Whenever "literals" appears in a line, please copy that line from the data.

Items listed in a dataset

· · · ·

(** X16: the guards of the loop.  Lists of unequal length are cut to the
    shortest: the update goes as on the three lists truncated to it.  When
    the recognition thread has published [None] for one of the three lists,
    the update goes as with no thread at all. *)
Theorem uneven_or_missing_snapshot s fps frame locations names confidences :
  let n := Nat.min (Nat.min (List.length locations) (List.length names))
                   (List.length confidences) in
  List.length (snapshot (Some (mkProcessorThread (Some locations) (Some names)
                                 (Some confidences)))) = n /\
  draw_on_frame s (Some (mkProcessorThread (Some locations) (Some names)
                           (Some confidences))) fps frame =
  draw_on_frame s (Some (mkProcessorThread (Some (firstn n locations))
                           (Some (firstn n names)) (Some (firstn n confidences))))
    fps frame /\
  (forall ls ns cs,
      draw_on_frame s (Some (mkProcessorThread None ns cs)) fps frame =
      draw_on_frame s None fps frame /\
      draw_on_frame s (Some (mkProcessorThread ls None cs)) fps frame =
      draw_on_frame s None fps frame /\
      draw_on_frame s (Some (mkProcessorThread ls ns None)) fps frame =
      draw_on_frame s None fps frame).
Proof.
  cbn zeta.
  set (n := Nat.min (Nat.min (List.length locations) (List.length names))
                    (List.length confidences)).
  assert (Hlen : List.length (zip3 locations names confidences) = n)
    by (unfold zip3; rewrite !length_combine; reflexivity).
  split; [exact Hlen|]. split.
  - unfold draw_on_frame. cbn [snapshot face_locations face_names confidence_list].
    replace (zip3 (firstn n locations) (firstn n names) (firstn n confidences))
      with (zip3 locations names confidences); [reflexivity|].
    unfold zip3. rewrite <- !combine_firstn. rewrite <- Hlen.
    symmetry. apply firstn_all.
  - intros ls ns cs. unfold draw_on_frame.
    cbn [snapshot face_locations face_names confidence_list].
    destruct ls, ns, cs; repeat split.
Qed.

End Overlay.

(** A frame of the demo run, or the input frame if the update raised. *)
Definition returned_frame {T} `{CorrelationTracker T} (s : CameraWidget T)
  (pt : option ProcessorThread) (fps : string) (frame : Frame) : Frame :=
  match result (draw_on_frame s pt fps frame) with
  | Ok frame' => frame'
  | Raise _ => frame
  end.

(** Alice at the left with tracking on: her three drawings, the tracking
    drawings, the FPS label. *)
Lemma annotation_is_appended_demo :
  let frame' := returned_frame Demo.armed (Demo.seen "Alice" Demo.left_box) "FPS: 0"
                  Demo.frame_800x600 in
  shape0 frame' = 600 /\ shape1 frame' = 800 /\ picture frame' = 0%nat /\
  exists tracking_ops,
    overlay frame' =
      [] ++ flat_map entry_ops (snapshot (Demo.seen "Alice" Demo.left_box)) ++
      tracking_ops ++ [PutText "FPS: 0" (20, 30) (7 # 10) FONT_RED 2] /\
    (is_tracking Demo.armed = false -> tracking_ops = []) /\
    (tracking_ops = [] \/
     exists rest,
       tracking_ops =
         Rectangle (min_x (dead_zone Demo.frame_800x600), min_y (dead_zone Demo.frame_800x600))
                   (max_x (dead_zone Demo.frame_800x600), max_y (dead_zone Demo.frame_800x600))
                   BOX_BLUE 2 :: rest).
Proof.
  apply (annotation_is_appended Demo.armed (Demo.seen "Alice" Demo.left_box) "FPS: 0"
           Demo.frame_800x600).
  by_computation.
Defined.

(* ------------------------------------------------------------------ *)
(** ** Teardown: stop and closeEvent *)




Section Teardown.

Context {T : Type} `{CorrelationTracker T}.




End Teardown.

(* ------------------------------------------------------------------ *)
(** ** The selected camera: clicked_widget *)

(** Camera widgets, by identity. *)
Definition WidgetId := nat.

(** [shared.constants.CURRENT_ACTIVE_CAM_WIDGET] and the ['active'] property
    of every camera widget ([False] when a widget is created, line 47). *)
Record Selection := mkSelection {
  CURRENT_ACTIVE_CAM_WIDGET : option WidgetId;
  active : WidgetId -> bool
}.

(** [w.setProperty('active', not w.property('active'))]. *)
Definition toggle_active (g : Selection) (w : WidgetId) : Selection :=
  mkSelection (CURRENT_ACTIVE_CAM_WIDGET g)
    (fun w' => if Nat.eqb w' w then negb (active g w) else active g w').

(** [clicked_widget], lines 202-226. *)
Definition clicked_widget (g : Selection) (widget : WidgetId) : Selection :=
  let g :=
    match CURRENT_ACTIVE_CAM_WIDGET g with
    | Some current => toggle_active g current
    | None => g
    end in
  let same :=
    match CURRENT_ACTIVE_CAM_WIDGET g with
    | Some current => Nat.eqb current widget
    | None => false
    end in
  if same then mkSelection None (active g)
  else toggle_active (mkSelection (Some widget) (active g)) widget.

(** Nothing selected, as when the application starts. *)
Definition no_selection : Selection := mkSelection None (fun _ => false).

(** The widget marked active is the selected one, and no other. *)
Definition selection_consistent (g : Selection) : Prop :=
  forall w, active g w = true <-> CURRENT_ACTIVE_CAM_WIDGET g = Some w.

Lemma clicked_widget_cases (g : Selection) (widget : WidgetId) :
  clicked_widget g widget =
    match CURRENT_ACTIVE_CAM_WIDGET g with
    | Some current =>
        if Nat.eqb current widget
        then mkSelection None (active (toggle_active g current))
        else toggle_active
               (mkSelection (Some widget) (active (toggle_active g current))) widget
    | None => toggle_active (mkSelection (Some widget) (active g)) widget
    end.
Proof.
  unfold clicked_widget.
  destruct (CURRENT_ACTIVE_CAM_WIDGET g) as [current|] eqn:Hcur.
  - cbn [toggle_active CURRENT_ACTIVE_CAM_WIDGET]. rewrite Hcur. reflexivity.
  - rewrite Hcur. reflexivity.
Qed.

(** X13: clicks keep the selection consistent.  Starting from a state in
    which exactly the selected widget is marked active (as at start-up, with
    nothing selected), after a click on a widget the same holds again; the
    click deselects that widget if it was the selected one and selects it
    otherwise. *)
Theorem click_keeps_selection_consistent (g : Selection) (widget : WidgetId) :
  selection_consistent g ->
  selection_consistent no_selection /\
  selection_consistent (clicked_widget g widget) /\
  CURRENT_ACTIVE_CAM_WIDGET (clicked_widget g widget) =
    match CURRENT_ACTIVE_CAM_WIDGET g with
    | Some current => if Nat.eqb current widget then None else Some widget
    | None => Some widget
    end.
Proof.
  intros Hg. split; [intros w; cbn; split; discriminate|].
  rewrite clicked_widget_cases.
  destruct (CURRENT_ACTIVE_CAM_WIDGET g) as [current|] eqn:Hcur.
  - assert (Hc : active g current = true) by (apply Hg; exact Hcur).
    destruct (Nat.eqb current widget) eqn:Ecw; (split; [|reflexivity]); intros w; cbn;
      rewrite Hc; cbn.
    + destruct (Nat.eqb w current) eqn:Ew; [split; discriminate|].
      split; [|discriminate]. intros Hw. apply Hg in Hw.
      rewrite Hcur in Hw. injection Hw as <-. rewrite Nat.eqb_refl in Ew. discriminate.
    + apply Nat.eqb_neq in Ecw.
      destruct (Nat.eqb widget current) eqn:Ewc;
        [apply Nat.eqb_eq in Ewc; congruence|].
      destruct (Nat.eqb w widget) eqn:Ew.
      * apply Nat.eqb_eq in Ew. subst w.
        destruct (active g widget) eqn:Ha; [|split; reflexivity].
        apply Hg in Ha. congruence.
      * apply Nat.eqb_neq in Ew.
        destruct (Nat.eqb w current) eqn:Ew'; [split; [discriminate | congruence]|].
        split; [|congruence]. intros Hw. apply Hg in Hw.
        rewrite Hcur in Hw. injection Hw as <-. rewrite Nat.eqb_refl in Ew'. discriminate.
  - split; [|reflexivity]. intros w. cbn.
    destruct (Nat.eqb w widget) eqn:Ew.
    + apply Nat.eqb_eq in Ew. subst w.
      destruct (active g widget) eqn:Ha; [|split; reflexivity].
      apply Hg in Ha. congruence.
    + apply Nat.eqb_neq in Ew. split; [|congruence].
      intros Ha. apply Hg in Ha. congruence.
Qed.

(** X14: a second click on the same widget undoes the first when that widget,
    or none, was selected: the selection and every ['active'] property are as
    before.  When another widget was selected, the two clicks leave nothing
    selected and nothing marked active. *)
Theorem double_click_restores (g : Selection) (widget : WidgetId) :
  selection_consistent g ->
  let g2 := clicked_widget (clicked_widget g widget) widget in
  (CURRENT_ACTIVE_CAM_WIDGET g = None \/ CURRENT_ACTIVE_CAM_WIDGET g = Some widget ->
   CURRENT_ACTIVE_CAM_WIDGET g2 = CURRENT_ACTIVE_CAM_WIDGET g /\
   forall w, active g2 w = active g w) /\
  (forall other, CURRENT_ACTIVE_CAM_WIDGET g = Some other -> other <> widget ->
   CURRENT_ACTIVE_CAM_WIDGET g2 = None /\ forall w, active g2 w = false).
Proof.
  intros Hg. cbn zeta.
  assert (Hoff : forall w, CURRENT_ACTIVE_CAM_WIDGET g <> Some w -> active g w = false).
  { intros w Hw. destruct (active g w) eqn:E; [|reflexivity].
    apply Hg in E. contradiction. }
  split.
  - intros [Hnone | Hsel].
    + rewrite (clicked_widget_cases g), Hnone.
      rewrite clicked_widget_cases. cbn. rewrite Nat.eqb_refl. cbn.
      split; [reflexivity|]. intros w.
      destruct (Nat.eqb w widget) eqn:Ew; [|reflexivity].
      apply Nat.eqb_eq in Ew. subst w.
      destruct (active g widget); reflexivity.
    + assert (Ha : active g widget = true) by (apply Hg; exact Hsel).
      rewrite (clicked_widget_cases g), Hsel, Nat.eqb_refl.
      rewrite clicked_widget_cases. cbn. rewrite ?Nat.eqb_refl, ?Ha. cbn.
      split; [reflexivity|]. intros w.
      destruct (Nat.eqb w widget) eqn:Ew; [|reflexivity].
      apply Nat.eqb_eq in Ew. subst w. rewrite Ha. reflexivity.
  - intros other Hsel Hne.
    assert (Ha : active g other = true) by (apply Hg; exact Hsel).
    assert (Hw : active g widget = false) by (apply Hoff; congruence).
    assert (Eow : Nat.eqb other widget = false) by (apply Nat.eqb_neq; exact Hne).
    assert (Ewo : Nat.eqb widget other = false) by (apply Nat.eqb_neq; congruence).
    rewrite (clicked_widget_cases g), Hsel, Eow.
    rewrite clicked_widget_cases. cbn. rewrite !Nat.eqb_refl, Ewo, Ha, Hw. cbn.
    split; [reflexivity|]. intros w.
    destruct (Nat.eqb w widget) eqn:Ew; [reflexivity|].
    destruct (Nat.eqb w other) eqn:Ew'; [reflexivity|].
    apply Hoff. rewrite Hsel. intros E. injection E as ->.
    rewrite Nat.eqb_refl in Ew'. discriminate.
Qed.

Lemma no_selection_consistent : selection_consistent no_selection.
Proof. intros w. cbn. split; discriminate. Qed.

· · · ·

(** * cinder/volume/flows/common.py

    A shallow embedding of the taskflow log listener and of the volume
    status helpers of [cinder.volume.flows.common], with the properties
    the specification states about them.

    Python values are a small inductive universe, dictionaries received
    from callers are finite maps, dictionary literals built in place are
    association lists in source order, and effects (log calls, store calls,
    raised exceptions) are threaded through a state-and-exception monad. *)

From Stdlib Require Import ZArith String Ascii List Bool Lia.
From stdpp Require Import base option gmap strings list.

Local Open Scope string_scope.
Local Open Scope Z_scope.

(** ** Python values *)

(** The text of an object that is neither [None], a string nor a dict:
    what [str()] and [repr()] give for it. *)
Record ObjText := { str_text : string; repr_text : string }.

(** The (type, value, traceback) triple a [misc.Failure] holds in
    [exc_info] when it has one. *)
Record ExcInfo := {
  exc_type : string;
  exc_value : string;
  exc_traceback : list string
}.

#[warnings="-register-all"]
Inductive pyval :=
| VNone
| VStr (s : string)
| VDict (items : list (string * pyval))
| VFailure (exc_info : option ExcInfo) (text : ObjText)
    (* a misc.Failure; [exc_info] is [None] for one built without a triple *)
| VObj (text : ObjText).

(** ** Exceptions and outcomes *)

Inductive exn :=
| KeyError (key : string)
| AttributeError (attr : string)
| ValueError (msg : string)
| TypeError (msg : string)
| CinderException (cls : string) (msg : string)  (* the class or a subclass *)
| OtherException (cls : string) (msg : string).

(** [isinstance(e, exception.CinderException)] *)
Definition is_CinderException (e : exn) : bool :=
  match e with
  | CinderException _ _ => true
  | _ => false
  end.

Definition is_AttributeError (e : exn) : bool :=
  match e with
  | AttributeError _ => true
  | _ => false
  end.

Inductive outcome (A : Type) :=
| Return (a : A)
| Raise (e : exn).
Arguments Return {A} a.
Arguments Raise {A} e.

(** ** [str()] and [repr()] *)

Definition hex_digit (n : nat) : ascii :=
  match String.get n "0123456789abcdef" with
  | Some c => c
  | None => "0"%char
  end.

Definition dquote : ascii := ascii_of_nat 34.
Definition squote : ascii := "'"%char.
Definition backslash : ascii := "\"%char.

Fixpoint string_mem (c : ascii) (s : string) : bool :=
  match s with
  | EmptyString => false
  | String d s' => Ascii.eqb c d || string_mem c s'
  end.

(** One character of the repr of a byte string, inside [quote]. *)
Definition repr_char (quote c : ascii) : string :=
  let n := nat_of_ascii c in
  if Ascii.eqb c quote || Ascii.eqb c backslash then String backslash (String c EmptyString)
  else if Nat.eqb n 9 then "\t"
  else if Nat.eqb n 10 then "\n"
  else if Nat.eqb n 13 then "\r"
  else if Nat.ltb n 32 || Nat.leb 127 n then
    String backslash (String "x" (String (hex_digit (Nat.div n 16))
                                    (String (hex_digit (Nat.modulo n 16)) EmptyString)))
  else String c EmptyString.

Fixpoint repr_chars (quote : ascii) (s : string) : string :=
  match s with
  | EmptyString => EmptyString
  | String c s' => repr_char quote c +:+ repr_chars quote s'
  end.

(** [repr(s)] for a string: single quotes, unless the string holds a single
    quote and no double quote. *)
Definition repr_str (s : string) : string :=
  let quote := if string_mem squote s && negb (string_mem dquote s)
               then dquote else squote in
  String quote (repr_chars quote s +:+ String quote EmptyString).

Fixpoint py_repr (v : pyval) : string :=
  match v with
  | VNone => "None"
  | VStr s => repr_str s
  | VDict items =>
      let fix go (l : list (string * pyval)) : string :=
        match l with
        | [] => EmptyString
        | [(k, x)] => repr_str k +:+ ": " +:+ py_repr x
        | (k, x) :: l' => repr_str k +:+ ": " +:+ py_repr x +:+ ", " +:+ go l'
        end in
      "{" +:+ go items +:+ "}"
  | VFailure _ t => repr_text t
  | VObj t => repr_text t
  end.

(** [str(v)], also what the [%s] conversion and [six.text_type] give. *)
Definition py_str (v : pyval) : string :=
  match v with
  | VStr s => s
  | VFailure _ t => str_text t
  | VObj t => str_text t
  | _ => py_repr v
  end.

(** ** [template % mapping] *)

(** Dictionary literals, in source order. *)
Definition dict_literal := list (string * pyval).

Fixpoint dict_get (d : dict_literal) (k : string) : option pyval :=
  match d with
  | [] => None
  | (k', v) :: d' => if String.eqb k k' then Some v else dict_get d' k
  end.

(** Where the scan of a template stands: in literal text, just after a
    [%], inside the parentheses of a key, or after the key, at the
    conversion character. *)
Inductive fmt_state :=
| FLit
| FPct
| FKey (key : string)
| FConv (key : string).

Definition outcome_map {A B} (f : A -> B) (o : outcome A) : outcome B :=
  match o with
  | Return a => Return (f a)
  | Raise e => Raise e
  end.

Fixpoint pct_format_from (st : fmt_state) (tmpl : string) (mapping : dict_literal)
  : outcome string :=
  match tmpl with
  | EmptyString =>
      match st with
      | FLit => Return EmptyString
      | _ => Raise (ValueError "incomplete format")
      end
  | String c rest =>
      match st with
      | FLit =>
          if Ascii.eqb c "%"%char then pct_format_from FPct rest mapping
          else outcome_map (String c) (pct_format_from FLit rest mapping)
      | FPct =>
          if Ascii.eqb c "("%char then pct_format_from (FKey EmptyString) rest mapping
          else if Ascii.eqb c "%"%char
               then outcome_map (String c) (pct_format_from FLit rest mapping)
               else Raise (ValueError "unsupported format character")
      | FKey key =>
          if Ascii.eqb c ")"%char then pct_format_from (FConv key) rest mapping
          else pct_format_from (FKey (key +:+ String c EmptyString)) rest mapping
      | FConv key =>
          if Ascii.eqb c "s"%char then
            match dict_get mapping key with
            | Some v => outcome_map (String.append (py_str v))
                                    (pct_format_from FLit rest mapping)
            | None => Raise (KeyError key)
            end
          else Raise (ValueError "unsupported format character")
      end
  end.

· · · ·

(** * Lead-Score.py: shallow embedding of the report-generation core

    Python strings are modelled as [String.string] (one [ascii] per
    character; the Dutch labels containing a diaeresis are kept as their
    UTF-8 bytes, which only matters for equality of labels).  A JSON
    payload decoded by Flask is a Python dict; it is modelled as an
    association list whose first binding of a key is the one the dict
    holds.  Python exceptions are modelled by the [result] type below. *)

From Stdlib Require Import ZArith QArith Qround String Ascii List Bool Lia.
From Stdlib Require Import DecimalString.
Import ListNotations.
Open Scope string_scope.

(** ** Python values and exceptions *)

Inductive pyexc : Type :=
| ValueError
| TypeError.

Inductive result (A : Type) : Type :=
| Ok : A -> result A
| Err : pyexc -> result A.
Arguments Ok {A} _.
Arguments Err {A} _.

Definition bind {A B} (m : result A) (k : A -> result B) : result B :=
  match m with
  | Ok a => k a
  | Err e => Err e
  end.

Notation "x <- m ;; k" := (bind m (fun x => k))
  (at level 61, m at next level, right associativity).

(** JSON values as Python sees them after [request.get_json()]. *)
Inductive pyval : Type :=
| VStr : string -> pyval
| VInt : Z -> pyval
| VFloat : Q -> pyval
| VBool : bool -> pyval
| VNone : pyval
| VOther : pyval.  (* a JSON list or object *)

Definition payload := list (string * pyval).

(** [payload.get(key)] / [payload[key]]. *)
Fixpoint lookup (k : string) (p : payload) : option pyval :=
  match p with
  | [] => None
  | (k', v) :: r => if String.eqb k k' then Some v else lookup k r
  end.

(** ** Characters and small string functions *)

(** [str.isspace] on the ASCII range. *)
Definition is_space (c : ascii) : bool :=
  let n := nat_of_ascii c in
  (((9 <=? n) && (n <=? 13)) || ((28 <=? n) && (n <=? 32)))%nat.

· · · ·

* [REPLY]
    from callers are finite maps, dictionary literals built in place are
(** Dictionary literals, in source order. *)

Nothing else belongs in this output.